New Study Touts Community Measures to Slow Pandemic
Closing schools and taking other steps in communities to prevent the rapid spread of influenza are effective ways to stop pandemic flu, CDC said Aug. 7, citing a new study of public records from the 1918-19 flu pandemic that swept the world. These community measures "can save lives, particularly when the measures are used in combination and implemented soon after an outbreak begins in a community," CDC said.
The findings are published in the Aug. 8 issue of JAMA/I>, the journal of the American Medical Association. "These strategies are particularly important because the intervention most likely to provide the best protection against pandemic influenza -- a vaccine -- is unlikely to be available at the outset of a pandemic," CDC said. "Community strategies that delay or reduce the impact of a pandemic (also called non-pharmaceutical interventions) may help reduce the spread of disease until a vaccine that is well-matched to the virus is available."

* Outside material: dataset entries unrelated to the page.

(* ===== verification/BitMask.v ===== *)
(** * ds/bitmask

    [src/ds/bitmask/bitmask.go], on bytes. *)

From S2P Require Import Prelude Bytes.


(** [1 << pos] as a [BitMask], which is a byte. *)
Definition bit (pos : Z) : Z := wrap U8 (Z.shiftl 1 pos).

Definition SetBits (bitmask bits : Z) : Z := Z.lor bitmask bits.
Definition SetBit (bitmask pos : Z) : Z := SetBits bitmask (bit pos).
Definition ClearBits (bitmask bits : Z) : Z := Z.land bitmask (wrap U8 (Z.lnot bits)).
Definition ClearBit (bitmask pos : Z) : Z := ClearBits bitmask (bit pos).
Definition HasBits (bitmask bits : Z) : bool := Z.land bitmask bits >? 0.
Definition HasBit (bitmask pos : Z) : bool := HasBits bitmask (bit pos).
Definition ModifyBit (bitmask pos : Z) (state : bool) : Z :=
  if state then SetBit bitmask pos else ClearBit bitmask pos.

Lemma bit_testbit pos i : 0 ≤ pos → 0 ≤ i → Z.testbit (bit pos) i = (i =? pos) && (i <? 8).
Proof.
  intros Hp Hi. unfold bit, wrap. cbn. rewrite Z.shiftl_mul_pow2, Z.mul_1_l by lia.
  change 256 with (2 ^ 8). rewrite Z.testbit_mod_pow2 by lia. rewrite Z.pow2_bits_eqb by lia.
  rewrite andb_comm. f_equal. apply Z.eqb_sym.
Qed.

Lemma HasBit_testbit m pos : 0 ≤ pos → HasBit m pos = Z.testbit m pos && (pos <? 8).
Proof.
  intros Hp. unfold HasBit, HasBits. rewrite Z.gtb_ltb.
  assert (Z.land m (bit pos) = if Z.testbit m pos && (pos <? 8) then bit pos else 0) as ->.
  { apply Z.bits_inj'. intros i Hi. rewrite Z.land_spec, bit_testbit by lia.
    destruct (Z.eqb_spec i pos) as [->|Hne].
    - destruct (Z.testbit m pos) eqn:?, (pos <? 8) eqn:?; cbn [andb];
        rewrite ?bit_testbit, ?Z.bits_0, ?Z.eqb_refl by lia; by cbn [andb].
    - rewrite andb_false_r. destruct (Z.testbit m pos && (pos <? 8)); [|by rewrite Z.bits_0].
      by rewrite bit_testbit, (proj2 (Z.eqb_neq i pos)) by lia. }
  destruct (Z.testbit m pos && (pos <? 8)) eqn:E; [|done]. apply andb_true_iff in E as [_ ?%Z.ltb_lt].
  apply Z.ltb_lt. assert (Z.testbit (bit pos) pos = true) as Hb.
  { rewrite bit_testbit, Z.eqb_refl by lia. by apply Z.ltb_lt. }
  assert (0 ≤ bit pos) by (unfold bit, wrap; cbn; apply Z.mod_pos_bound; lia).
  destruct (Z.eq_dec (bit pos) 0) as [Hz|]; [|lia]. by rewrite Hz, Z.bits_0 in Hb.
Qed.

(** The bits of a mask, one by one: setting, clearing and modifying a bit of a
    byte changes this bit and no other; positions beyond the byte change nothing
    and are never set. *)
Lemma BitMask_bits m pos i state : in_range U8 m → 0 ≤ pos → 0 ≤ i →
  HasBit (ModifyBit m pos state) i = (if (i =? pos) && (i <? 8) then state else HasBit m i) ∧
  in_range U8 (ModifyBit m pos state).
Proof.
  intros Hm Hp Hi. rewrite !HasBit_testbit by done.
  assert (∀ i, 0 ≤ i → Z.testbit (ModifyBit m pos state) i =
    if (i =? pos) && (i <? 8) then state else Z.testbit m i && (if state then true else i <? 8)) as Hb.
  { clear i Hi. intros i Hi. unfold ModifyBit, SetBit, SetBits, ClearBit, ClearBits. destruct state.
    - rewrite Z.lor_spec, bit_testbit by lia. destruct (_ && _); by rewrite ?orb_true_r, ?orb_false_r, ?andb_true_r.
    - rewrite Z.land_spec. change (wrap U8 (Z.lnot (bit pos))) with (Z.lnot (bit pos) mod 2 ^ 8).
      rewrite Z.testbit_mod_pow2, Z.lnot_spec, bit_testbit by lia.
      destruct (i =? pos), (i <? 8); cbn; by rewrite ?andb_false_r, ?andb_true_r. }
  split.
  - rewrite Hb by done. destruct (i =? pos), (i <? 8), state, (Z.testbit m i); done.
  - assert (0 ≤ ModifyBit m pos state) as Hn.
    { unfold ModifyBit, SetBit, SetBits, ClearBit, ClearBits. unfold in_range in Hm. ity_consts. destruct state.
      - apply Z.lor_nonneg. split; [lia|]. unfold bit, wrap. cbn. apply Z.mod_pos_bound. lia.
      - apply Z.land_nonneg. lia. }
    unfold in_range in *. ity_consts. split; [done|].
    assert (ModifyBit m pos state = ModifyBit m pos state mod 2 ^ 8) as ->.
    { apply Z.bits_inj'. intros j Hj. rewrite Z.testbit_mod_pow2 by lia. destruct (Z.ltb_spec j 8) as [|Hge]; [done|].
      cbn [andb]. rewrite Hb by done. rewrite (proj2 (Z.ltb_ge j 8)), andb_false_r by lia.
      rewrite (Z.bits_above_log2 m j); [done|lia|]. destruct (Z.eq_dec m 0) as [->|]; [simpl; lia|].
      apply Z.log2_lt_pow2; [lia|]. eapply Z.le_lt_trans; [apply Hm|]. change 255 with (2 ^ 8 - 1).
      pose proof (Z.pow_le_mono_r 2 8 j ltac:(lia) Hge). lia. }
    pose proof (Z.mod_pos_bound (ModifyBit m pos state) (2 ^ 8) ltac:(lia)). lia.
Qed.

(** [HasBits] is satisfied by any of the bits. *)
Lemma HasBits_any : HasBits 1 3 = true ∧ HasBit 1 1 = false.
Proof. done. Qed.
Lemma producing_keeps msg : keeps_errors (producing msg).
Proof. intros e. unfold producing. simpl. congruence. Qed.

(** Inverting and running a program of results. *)
Ltac inv_res :=
  repeat match goal with
  | H : bind_res _ _ = Ret (inl _) |- _ => apply bind_res_ok in H as (? & ? & ?)
  | H : wrap_res _ _ = Ret (inl _) |- _ => apply wrap_res_ok in H
  | H : ok _ = Ret (inl _) |- _ => injection H as H; subst
  | H : fail _ = Ret (inl _) |- _ => discriminate H
  | H : ill_typed = Ret (inl _) |- _ => discriminate H
  | H : unsupported = Ret (inl _) |- _ => discriminate H
  end.

(** ** Zero values *)

Section Zero.
Context (P : program).

Lemma zero_at_array k n size e :
  zero_at P k (TArray n size e) =
    if is_byte e then VByteArray (replicate size x00) else VArray (replicate size (zero_at P k e)).
Proof. by destruct k. Qed.

Lemma zero_at_enough k k' t :
  (type_rank P t ≤ k)%nat → (type_rank P t ≤ k')%nat → zero_at P k t = zero_at P k' t.
Proof.
  revert k k'.
  assert (∀ r k k' t, (type_rank P t ≤ r)%nat → (type_rank P t ≤ k)%nat → (type_rank P t ≤ k')%nat →
    zero_at P k t = zero_at P k' t) as H; [|intros k k'; by apply (H (type_rank P t))].
  clear t. intros r. induction r as [|r IHr]; intros k k' t.
  - induction t as [| | | | |n|n e IH|n size e IH| | | |]; intros Hr Hk Hk'; try by destruct k, k'.
    + unfold type_rank in Hr. simpl in Hr. lia.
    + rewrite !zero_at_array. by rewrite IH.
  - induction t as [| | | | |n|n e IH|n size e IH| | | |]; intros Hr Hk Hk'; try by destruct k, k'.
    + unfold type_rank in Hr, Hk, Hk'. simpl in Hr, Hk, Hk'. destruct k as [|k], k' as [|k']; try lia. cbn [zero_at]. f_equal.
      apply list_fmap_ext. intros i f Hf%list_elem_of_lookup_2.
      assert (type_rank P (f_type f) ≤ rank_of P n)%nat.
      { unfold type_rank. destruct (by_value (f_type f)) as [m|] eqn:E; [|lia].
        pose proof (ranked P n f m Hf E). lia. }
      apply IHr; lia.
    + rewrite !zero_at_array. by rewrite IH.
Qed.

Lemma zero_struct n : zero P (TStruct n) = VStruct (zero P ∘ f_type <$> fields_of P n).
Proof.
  unfold zero at 1. cbn [type_rank by_value zero_at]. f_equal.
  apply list_fmap_ext. intros i f Hf%list_elem_of_lookup_2. simpl. unfold zero.
  apply zero_at_enough; [|done]. unfold type_rank.
  destruct (by_value (f_type f)) as [m|] eqn:E; [|lia]. pose proof (ranked P n f m Hf E). lia.
Qed.

Lemma zero_array n size e :
  zero P (TArray n size e) = if is_byte e then VByteArray (replicate size x00) else VArray (replicate size (zero P e)).
Proof.
  unfold zero. by rewrite zero_at_array.
Qed.

Lemma zero_slice n e : zero P (TSlice n e) = if is_byte e then VBytes None else VSlice None.
Proof. done. Qed.

Lemma zero_ptr e : zero P (TPtr e) = VPtr None.
Proof. done. Qed.

End Zero.

(** ** Serializers *)

Lemma serialized_wrote s bs : serialized (wrote s bs) = ok (buf s ++ bs).
Proof. unfold serialized, Serialize. simpl. by destruct (buf s ++ bs). Qed.

Lemma serialized_inv s b : serialized s = Ret (inl b) → s_err s = None ∧ b = buf s.
Proof.
  unfold serialized, Serialize. destruct (s_err s); [done|]. intros [= <-]. by destruct (buf s).
Qed.

Lemma serialized_outcome_inv m b :
  serialized_outcome m = Ret (inl b) → ∃ s, m = Ret s ∧ s_err s = None ∧ b = buf s.
Proof. destruct m as [s|]; [|done]. intros H%serialized_inv. eauto. Qed.

Lemma wrote_nil s : s_err s = None → wrote s [] = s.
Proof. intros Hs. unfold wrote. rewrite app_nil_r. destruct s; simpl in *. by subst. Qed.

(** The bytes in front of an object: its object type, if it has one. *)
Definition code_bytes (ts : TypeSettings) : list byte :=
  match objectType ts with
  | Some (ObjectCode _ (NInt T z)) => le_bytes (ity_bytes T) z
  | _ => []
  end.

(** An object type that can be read back. *)
Definition code_ok (ts : TypeSettings) : Prop :=
  match objectType ts with
  | None => True
  | Some (ObjectCode false (NInt U8 z)) => in_range U8 z
  | Some (ObjectCode false (NInt U32 z)) => in_range U32 z
  | _ => False
  end.

Lemma write_object_type_ok s ts :
  s_err s = None → code_ok ts → write_object_type s ts = wrote s (code_bytes ts).
Proof.
  intros Hs. unfold write_object_type, code_ok, code_bytes.
  destruct (objectType ts) as [[[|] [T z|?|?|?|]]|]; try done.
  - intros _. unfold WriteNum. rewrite Hs. simpl. by apply write_ok.
  - intros _. by rewrite wrote_nil.
Qed.

Lemma Skip_at d a b n ep : reads_at d (a ++ b) → n = len a → Skip d n ep = Ret (advance d n).
Proof.
  intros Hd ->. unfold Skip. rewrite (proj1 Hd), (RemainingBytes_at _ _ Hd). cbn [mbind outcome_bind].
  rewrite len_app. by rewrite (proj2 (Z.ltb_ge _ _)) by (pose proof (len_nonneg b); lia).
Qed.

Lemma check_object_type_at d ts rest :
  code_ok ts → reads_at d (code_bytes ts ++ rest) →
  check_object_type d ts = ok (advance d (len (code_bytes ts))).
Proof.
  unfold code_ok, code_bytes, check_object_type.
  destruct (objectType ts) as [[[|] [T z|?|?|?|]]|]; try done; [|intros _ _; by rewrite advance_0].
  destruct T; try done; intros Hz Hd; cbn [getTypeDenotationAndCode bind_res ok fst snd];
    unfold CheckTypePrefix; rewrite (proj1 Hd), (RemainingBytes_at _ _ Hd); cbn [mbind outcome_bind].
  - unfold in_range in Hz. assert (z = z mod 256) as Hm by (rewrite Z.mod_small; [done|ity_consts; lia]).
    cbn [le_bytes ity_bytes app CheckTypeByte]. rewrite wrap_id by done. rewrite b2z_z2b, <-Hm, Z.eqb_refl.
    cbn [negb]. rewrite (Skip_at d (le_bytes 1 z) rest); [done..|by rewrite len_le_bytes].
  - unfold CheckType. rewrite len_app, len_le_bytes.
    rewrite (proj2 (Z.ltb_ge _ _)) by (pose proof (len_nonneg rest); cbv [UInt32ByteSize ity_bytes]; lia).
    rewrite (take_app_length' _ _ 4) by (by rewrite length_le_bytes).
    rewrite le_roundtrip by (unfold in_range in Hz; ity_consts; simpl; lia). rewrite Z.eqb_refl. cbn [negb].
    rewrite (Skip_at d (le_bytes 4 z) rest); [done..|by rewrite len_le_bytes].
Qed.
(** The encoding of a map does not depend on the order in which its entries
    are visited: whenever one order encodes, every other order gives the same
    bytes, at any depth and with or without validation. *)
Lemma encodeMap_deterministic api validation enc kt et es es' ts b :
  es ≡ₚ es' → encodeMap api validation enc kt et (VMap (Some es)) ts = Ret (inl b) →
  encodeMap api validation enc kt et (VMap (Some es')) ts = Ret (inl b).
Proof.
  intros Hp. unfold encodeMap. cbn [default].
  intros (_u & Hb & (data & Hd & He)%bind_res_ok)%bind_res_ok.
  apply encode_pairs_ok in Hd. destruct (Permutation_Forall2 Hp Hd) as (data' & Hpd & Hd').
  assert (Forall (λ e, e ≠ Some []) data) as Hc.
  { eapply Forall2_Forall_r; [exact Hd|]. apply Forall_true. intros kv e. apply encodeMapKVPair_canonical. }
  apply bind_res_ok. exists _u. split.
  { destruct validation; [|done]. rewrite <-Hb. unfold checkMinMaxBounds. cbn [length_of default].
    unfold len. by rewrite Hp. }
  apply bind_res_ok. exists data'. split; [by apply encode_pairs_ok|].
  rewrite <-He. unfold encodeSliceOfBytes. cbn [lengthPrefixType ensureOrdering].
  assert (len data = len data') as Hl by (unfold len; by rewrite Hpd).
  destruct (lengthPrefixType _); [|done]. f_equal. unfold WriteSliceOfByteSlices.
  rewrite (ensureOrdering_orders ts validation).
  by rewrite (sort_slices_perm data data' Hc Hpd), Hl.
Qed.

Lemma encodeMap_deterministic_witness :
  let ts := WithLengthPrefixType NewTypeSettings SeriLengthPrefixTypeAsByte in
  encodeMap NewAPI true (encode sample_program NewAPI true 1) byte_type (TBool EmptyString)
    (VMap (Some [(VInt 9, VBool true); (VInt 3, VBool false)])) ts = Ret (inl [x02; x03; x00; x09; x01]).
Proof.
  apply (encodeMap_deterministic _ _ _ _ _ [(VInt 3, VBool false); (VInt 9, VBool true)]).
  - apply perm_swap.
  - vm_compute. reflexivity.
Defined.

(** ** Behaviour at the edges *)

(** A tag may repeat a part that has a value, the last one counts; a part
    without a value is refused the second time. *)
Lemma duplicated_part_accepted :
  (∃ s, ParseSerixSettings ",minLen=1,minLen=2" 0 = inl s ∧ MinLen (tag_ts s) = (2, true)) ∧
  ParseSerixSettings ",optional,optional" 0 = inr (ErrNew "duplicated tag part: %s").
Proof. split; [|done]. by eexists. Qed.

(** A map whose keys are pointers without settings of their own cannot be
    decoded: the settings are asked for with the nil pointer of a new key. *)
Lemma pointer_keys_panic P api dec b e et :
  al_get (TPtr e) (typeSettingsRegistry api) = None →
  decodeMapKVPair P api dec b (TPtr e) et = Panic "reflect: call of reflect.Value.Type on zero Value".
Proof. intros H. unfold decodeMapKVPair. rewrite zero_ptr. cbn [GetByValue]. by rewrite H. Qed.

(** Arrays of other elements than bytes encode but cannot be decoded. *)
Lemma object_arrays_panic :
  let t := TArray EmptyString 2 (TBool EmptyString) in
  let ts := WithLengthPrefixType NewTypeSettings SeriLengthPrefixTypeAsByte in
  Encode sample_program NewAPI 4 (Some (TPtr t, VPtr (Some (VArray [VBool true; VBool false])))) true ts =
    Ret (inl [x02; x01; x00]) ∧
  Decode sample_program NewAPI true 4 [x02; x01; x00] (Some (TPtr t, VPtr (Some (zero sample_program t)))) ts =
    Panic "reflect: reflect.Value.Set using unaddressable value".
Proof. by vm_compute. Qed.

(** A nil pointer panics, and is not refused, when its element type has a validator. *)
Lemma nil_pointer_validator_panics P api n e ts f :
  al_get (TPtr e) (validatorsRegistry api) = None → al_get e (validatorsRegistry api) = Some (Some f) →
  encode P api true (S n) (TPtr e) (VPtr None) ts = Panic "reflect: Call using zero Value argument".
Proof.
  intros H1 H2. cbn [encode]. unfold encode_layer, callSyntacticValidator. rewrite H1. cbn [elem_type elem_value].
  unfold call_validator. by rewrite H2.
Qed.

(** An optional field whose value is encoded as nothing comes back as nil: its
    length is that of an absent one. *)
Lemma empty_optional_lost enc dec encFields decFields P sf v d rest :
  isEmbedded sf = false → isOptional (settings sf) = true → is_nil v = false →
  enc (fType sf) v (tag_ts (settings sf)) = Ret (inl []) →
  ∃ bs, encode_field enc encFields NewSerializer sf v = Ret (inl (wrote NewSerializer bs)) ∧
    (reads_at d (bs ++ rest) →
     decode_field P dec decFields d sf (zero P (fType sf)) = Ret (inl (advance d (len bs), zero P (fType sf)))).
Proof.
  intros He Ho Hn Henc. exists (le_bytes 4 0). unfold encode_field, decode_field. rewrite He, Ho, Hn, Henc.
  cbn [andb wrap_res bind_res]. split; [done|]. intros Hr.
  unfold ReadPayloadLength. cbv [PayloadLengthByteSize]. read_front Hr.
  by rewrite front_app, le_roundtrip by (by rewrite ?len_le_bytes).
Qed.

The review of health department reports, U.S. Census mortality data, and newspaper archives was done by scientists from CDC and the University of Michigan Medical School's Center for the History of Medicine. "Communities that were most successful during the 1918 pandemic quickly enacted a variety of measures," said Dr. Martin Cetron, director of CDC's Division of Global Migration and Quarantine and senior author of the study. "Those planning for the next pandemic need to carefully consider how to best use these strategies to protect people and decrease the potential impact of the next pandemic in their communities."